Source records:
(** The home page, the connection page and every tab of a device's page are functions of the state: whatever
    the order in which the hash maps are iterated, the same request gives the same response, or fails
    because a fragment does not render. The home page lists the daemons by namespace and the devices of each
    by name, and a query for an unknown namespace shows every daemon. *)
Lemma pages_canonical
  (Hvars : forall ns u n d, servers !! ns = Some u -> devices (daemon_state u) !! n = Some d ->
     vars_canonical (variables d) /\ vars_canonical (rw_variables d))
  (values values' : gmap UpsName DeviceEntry -> list DeviceEntry) (Hv : iterates_values values) (Hv' : iterates_values values')
  (iter iter' : Servers -> list (str * UpsdState)) (Hi : iterates iter) (Hi' : iterates iter')
  (vars vars' : UpsVariables -> list (VarName * Value)) (Hr : iterates vars) (Hr' : iterates vars')
  (rw rw' : gmap VarName VarDetail -> list (VarName * VarDetail)) (Hw : iterates rw) (Hw' : iterates rw')
  (section : option str) (session : option UserSession) :
  (forall ns, same_or_fail servers (fun u => render_device_rows values config u session)
     (home_get values iter config servers section ns session) (home_get values' iter' config servers section ns session)) /\
  (forall ns u, servers !! ns = Some u -> home_get values iter config servers section (Some ns) session =
     home_get values' iter' config servers section (Some ns) session) /\
  same_or_fail servers (render_info config session)
    (connection_get iter config servers section session) (connection_get iter' config servers section session) /\
  (forall ns ups tab descriptions, ups_get vars rw config servers ns ups section tab descriptions session =
              ups_get vars' rw' config servers ns ups section tab descriptions session) /\
  (forall ns, servers !! ns = None ->
     (forall n u, servers !! n = Some u -> is_ok (render_device_rows values config u session) = true) ->
     home_get values iter config servers section (Some ns) session =
     (let rows := sort_by (cmp_on rendered_namespace str_cmp) ((fun u =>
        mkRenderedRows (html_of (render_device_rows values config u session)) (namespace u)) <$> (map_to_list servers).*2) in
      let template := mkHomeTemplate rows (Some ns) (sort_by str_cmp (map_to_list servers).*1) in
      if decide (section = Some (lit "device_table")) then page_of config (as_device_table template) session
      else if decide (section = Some (lit "device_container")) then page_of config (as_device_container template) session
      else page_of config template session)).
Proof using All.
  assert (Hdev : forall ns u, servers !! ns = Some u -> device_rows values u = device_rows values' u).
  { intros ns u Hu. destruct Hservers as [Hns Hnames]. apply device_rows_unique; [done|done|]. intros n d. by eapply Hnames. }
  assert (Hnamespaces : sort_by str_cmp (iter servers).*1 = sort_by str_cmp (iter' servers).*1).
  { apply (sorted_map_unique iter iter' servers fst str_cmp); [done|done|]. intros e e' _ _. apply str_cmp_eq. }
  assert (Hone : forall ns u, servers !! ns = Some u -> home_get values iter config servers section (Some ns) session =
     home_get values' iter' config servers section (Some ns) session).
  { intros ns u Hu. unfold home_get. cbn [mbind option_bind]. rewrite Hu, Hnamespaces. cbn [render_all].
    unfold render_device_rows. by rewrite (Hdev ns u Hu). }
  split_and!.
  - intros ns. destruct (ns ≫= (fun n => servers !! n)) as [u|] eqn:Eu.
    + destruct ns as [n|]; [|done]. left. by eapply Hone.
    + unfold home_get. rewrite Eu. apply rows_canonical; [done..|]. intros l l' Hl. by rewrite Hl, Hnamespaces.
  - done.
  - by apply infos_canonical.
  - intros ns ups tab descriptions. unfold ups_get. destruct (servers !! ns) as [u|] eqn:Eu; [|done].
    destruct (devices _ !! ups) as [d|] eqn:Ed; [|done]. destruct (Hvars _ _ _ _ Eu Ed) as [Hcv Hcr].
    assert (Htab : forall t, get_tab_template vars rw t ns d descriptions (upsd_config u) =
      get_tab_template vars' rw' t ns d descriptions (upsd_config u)); [|by rewrite Htab].
    intros []; try done; unfold get_tab_template; f_equal.
    + by apply rw_inputs_unique.
    + by apply variables_unique.
  - intros ns Hno Hok. cbv zeta. unfold home_get. cbn [mbind option_bind]. rewrite Hno.
    destruct (render_all_cases config values (iter servers).*2 session []) as [[Ha ->]|[Ha Hfail]].
    + cbn [ErrorPage_from map_err obind app].
      rewrite (server_rows_unique iter map_to_list servers _ (fun u =>
        mkRenderedRows (html_of (render_device_rows values config u session)) (namespace u)) rendered_namespace Hi);
        [|by intros m|done..].
      rewrite (sorted_map_unique iter map_to_list servers fst str_cmp); [done|done|by intros m|].
      intros e e' _ _. apply str_cmp_eq.
    + apply (exists_server iter _ Hi) in Ha as (n & u & Hu & Ha). rewrite (Hok n u Hu) in Ha. discriminate.
Qed.

End canonical.

(** ** The state of the examples *)

Lemma demo_lookup ns u : demo_servers !! ns = Some u -> ns = lit "main" /\ u = demo_upsd.
Proof.
  intros H. by destruct (proj1 (lookup_singleton_Some (M := gmap str) (lit "main") ns demo_upsd u) H) as [<- <-].
Qed.
Lemma demo_lookup_device n d : devices (daemon_state demo_upsd) !! n = Some d -> n = demo_ups /\ d = demo_device.
Proof.
  intros H. by destruct (proj1 (lookup_singleton_Some (M := gmap UpsName) demo_ups n demo_device d) H) as [<- <-].
Qed.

What is being asked:
Look for the string "forall" in the entries above. Copy every line that has it.

Response:
  (Hvars : forall ns u n d, servers !! ns = Some u -> devices (daemon_state u) !! n = Some d ->
  (forall ns, same_or_fail servers (fun u => render_device_rows values config u session)
  (forall ns u, servers !! ns = Some u -> home_get values iter config servers section (Some ns) session =
  (forall ns ups tab descriptions, ups_get vars rw config servers ns ups section tab descriptions session =
  (forall ns, servers !! ns = None ->
     (forall n u, servers !! n = Some u -> is_ok (render_device_rows values config u session) = true) ->
  assert (Hdev : forall ns u, servers !! ns = Some u -> device_rows values u = device_rows values' u).
  assert (Hone : forall ns u, servers !! ns = Some u -> home_get values iter config servers section (Some ns) session =
    assert (Htab : forall t, get_tab_template vars rw t ns d descriptions (upsd_config u) =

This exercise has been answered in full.